For those who like to assign significance to seemingly insignificant events — my criminal record in this area is long — I think the release of these skateboard skips means we can officially bury the “rock star” analogy for chefs, celebrity and otherwise.
For those who grew up in the Rock Star Era, reading Creem and Crawdaddy and standing in line for the summer’s hottest concerts, the analogy never fit right anyway. Sure, chefs often have the tats and the anti-social attitude. They even have the drugs and the occasional phone call to friends to bail them out of jail. But most chefs I know work for a living, even ones with the biggest names. There’s no three-year break between albums for David Chang, metaphorically speaking, and if Gordon Ramsay locked himself in a hotel room for a three-month bender of drugs and alcohol (Ozzy Osbourne-style), he’d probably find himself with a few less TV shows to host.
So Chang’s alignment with the skateboarding community feels meaningful. This, after all, is the first time the chef and restaurateur has loaned his Momofuku name and peach logo (the name is a nod to Momofuku Ando, creator of instant ramen, and the Japanese word “momofuku” translates to “lucky peach”) for any branded merchandise, according to the press release. (Chang declined to comment for this article, referring questions back to Nike SB.)
The peach logo appears on the shoe’s heel, like a bumper sticker on the back of a black RAM 1500. What’s more, the shoe’s fabric is dark denim, a nod to the staff aprons at Momofuku, and two numbers (163 and 207) are stitched into the sock liners, sly references to a pair of Chang restaurants, including the original Momofuku Noodle Bar at 163 First Ave., which launched the chef’s career. There is symbolism in Chang, a multi-national restaurateur with a serious independent streak, affixing these elements of his Momofuku empire to a skateboarding sneaker. Either he or his company must feel a spiritual connection to skater culture.

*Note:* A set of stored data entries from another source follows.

(** * pyjnest: a shallow embedding of [src/pyjnest/__init__.py]

    The module is a client of a vendor web service: a [Connection] keeps
    the last status snapshot (the decoded JSON document) and three
    identity caches; [User], [UserSettings], [Device] and [Structure] are
    views that read the snapshot through the connection and post a few
    property updates.

    Python values are embedded as the inductive [pyval], exceptions as
    [exn], a call that may raise as [res], and code that changes the
    connection, creates an instance or sends a request as a function on
    an explicit [World]. *)

From stdpp Require Import base gmap strings list pretty.
From Stdlib Require Import ZArith Lia.

Set Warnings "-register-all".
Local Open Scope Z_scope.

(** ** Python values *)

(** Address of an object on the heap; [is] compares addresses. *)
Abbreviation addr := nat (only parsing).

(** The values the client handles: what [json] decodes a document to
    ([None], [bool], [int], [float], [str], [list], [dict] with string
    keys) and references to instances of plain classes (the views below
    are such).  A finite float is kept as [m * 2^e]; a dict is kept as
    its items in insertion order. *)
Inductive pyval : Type :=
| PNone
| PBool (b : bool)
| PInt (z : Z)
| PFloat (m e : Z)
| PStr (s : string)
| PList (l : list pyval)
| PDict (d : list (string * pyval))
| PObj (a : addr).

(** The exceptions the module raises or lets through.  A bare
    [raise RuntimeError] carries the empty message. *)
Inductive exn : Type :=
| AttributeError
| KeyError
| TypeError
| RecursionError
| ValueError (msg : string)
| RuntimeError (msg : string).

Inductive res (A : Type) : Type :=
| Ok (a : A)
| Raise (e : exn).
Arguments Ok {A} a.
Arguments Raise {A} e.

#[global] Instance res_ret : MRet res := fun A a => Ok a.
#[global] Instance res_bind : MBind res := fun A B k r =>
  match r with
  | Ok a => k a
  | Raise e => Raise e
  end.

(** The double quote character, as a one-character string. *)
Definition dq : string := String (Ascii.ascii_of_nat 34) EmptyString.

(** [s[n:]] *)
Fixpoint str_drop (n : nat) (s : string) : string :=
  match n, s with
  | O, _ => s
  | S n', String _ s' => str_drop n' s'
  | S _, EmptyString => EmptyString
  end.

(** [p in s] for two strings: [p] occurs in [s]. *)
Fixpoint is_substring (p s : string) : bool :=
  String.prefix p s ||
  match s with
  | EmptyString => false
  | String _ s' => is_substring p s'
  end.

(** [d[key]] on the items of a dict. *)
Fixpoint dict_lookup (key : string) (d : list (string * pyval)) : option pyval :=
  match d with
  | [] => None
  | (k, v) :: d' => if String.eqb k key then Some v else dict_lookup key d'
  end.

(** [v == s] for a string [s]: only an equal string compares equal. *)
Definition py_eq_str (v : pyval) (s : string) : bool :=
  match v with
  | PStr t => String.eqb t s
  | _ => false
  end.

(** [key in v] for a string [key]. *)
Definition py_contains (key : string) (v : pyval) : res bool :=
  match v with
  | PDict d => Ok (match dict_lookup key d with Some _ => true | None => false end)
  | PList l => Ok (existsb (fun x => py_eq_str x key) l)
  | PStr s => Ok (is_substring key s)
  | _ => Raise TypeError
  end.

(** [v[key]] for a string [key]. *)
Definition py_getitem (v : pyval) (key : string) : res pyval :=
  match v with
  | PDict d =>
      match dict_lookup key d with
      | Some x => Ok x
      | None => Raise KeyError
      end
  | _ => Raise TypeError
  end.

(** [isinstance(v, bool)] *)
Definition isinstance_bool (v : pyval) : bool :=
  match v with
  | PBool _ => true
  | _ => false
  end.

(** Truth value of [v], as [not v] and [if v] take it. *)
Definition py_truth (v : pyval) : bool :=
  match v with
  | PNone => false
  | PBool b => b
  | PInt z => negb (z =? 0)
  | PFloat m _ => negb (m =? 0)
  | PStr s => negb (String.eqb s "")
  | PList l => match l with [] => false | _ => true end
  | PDict d => match d with [] => false | _ => true end
  | PObj _ => true
  end.

(** [v + s] and [s + v] for a string [s]. *)
Definition py_add_str (v : pyval) (s : string) : res string :=
  match v with
  | PStr t => Ok (t +:+ s)
  | _ => Raise TypeError
  end.

Definition py_str_add (s : string) (v : pyval) : res string :=
  match v with
  | PStr t => Ok (s +:+ t)
  | _ => Raise TypeError
  end.

(** ** JSON documents *)

(** What [json.dumps] writes, kept as the document instead of its text. *)
Inductive json_value : Type :=
| JNull
| JBool (b : bool)
| JInt (z : Z)
| JFloat (m e : Z)
| JStr (s : string)
| JArr (l : list json_value)
| JObj (d : list (string * json_value)).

The funny thing is, as best as I know, Chang is not a skater. He cannot perform a noseslide, a Casper flip or a crooked grind (yes, I had to look up the terms). But again, according to the news release, Chang has had frequent interactions with the New York skater community through his restaurants. He’s cooked for them. He’s talked to them. I suspect he identifies with them.
And why not?
Skaters have long been cast as outsiders, maligned and misunderstood by mainstream society, as this Nike Skateboarding advertisement coyly explains. Skaters are low to the ground and tied to the local landscape, in a way that few rock stars will ever be. Skaters know where the pavement is smooth, the railings accessible and the suburban parks still welcoming to their boards. Skaters know rejection, too. They know landscapes built with knobs, stoppers, pebbled surfaces and other physical barriers to keep out their kind.
The culture of kitchens, in many ways, reflects what has drawn so many youth who value their individuality to skateboarding: Kitchens are places where outsiders can survive and thrive.
Also not surprising: As a kid, Chang was aimless and miserable in school. The legendary New Yorker profile of Chang in 2008 described the chef’s youth this way:
Chang was miserable in school and claims to have failed everything. “I never even made the high-school golf team,” he says. “I was too much of a head case. Remember that scene in ‘The Royal Tenenbaums’ when Luke Wilson’s playing tennis and crying and he throws his shoe? That’s what I was like.” He went to Trinity College, in Connecticut, but says he only got in because he was Asian; he smoked pot almost every day. But one thing that interested him was religion — his parents and his sister were very involved with a Korean Presbyterian church, and he had turned against that — so he became a religion major and wrote a thesis on Thoreau. Something about the mindful ordinariness of “Walden” appealed to him — the elevation of daily repetitions into an honorable way of life. “Even menial tasks such as domestic chores were a pleasant pastime,” Chang wrote. “He enjoyed these duties because he completed them with painstaking diligence.”
The skater/chef comparison, of course, is not a one-size-fits-all analogy, just as the rock-star/chef analogy isn’t one, either. Chang may see himself — or at least a younger, less complicated version of himself — reflected in the lives of skateboarders. Other younger chefs may, too. But, frankly, it’s hard to imagine Alain Ducasse, Alice Waters or Daniel Boulud identifying with skate punks.
A limited number of Nike SB Dunk High Pro “Momofuku” shoes will be available Thursday at Fuku, 163 First Ave., New York, starting at 10 a.m.; on Friday, the shoe will be available at select Nike retailers.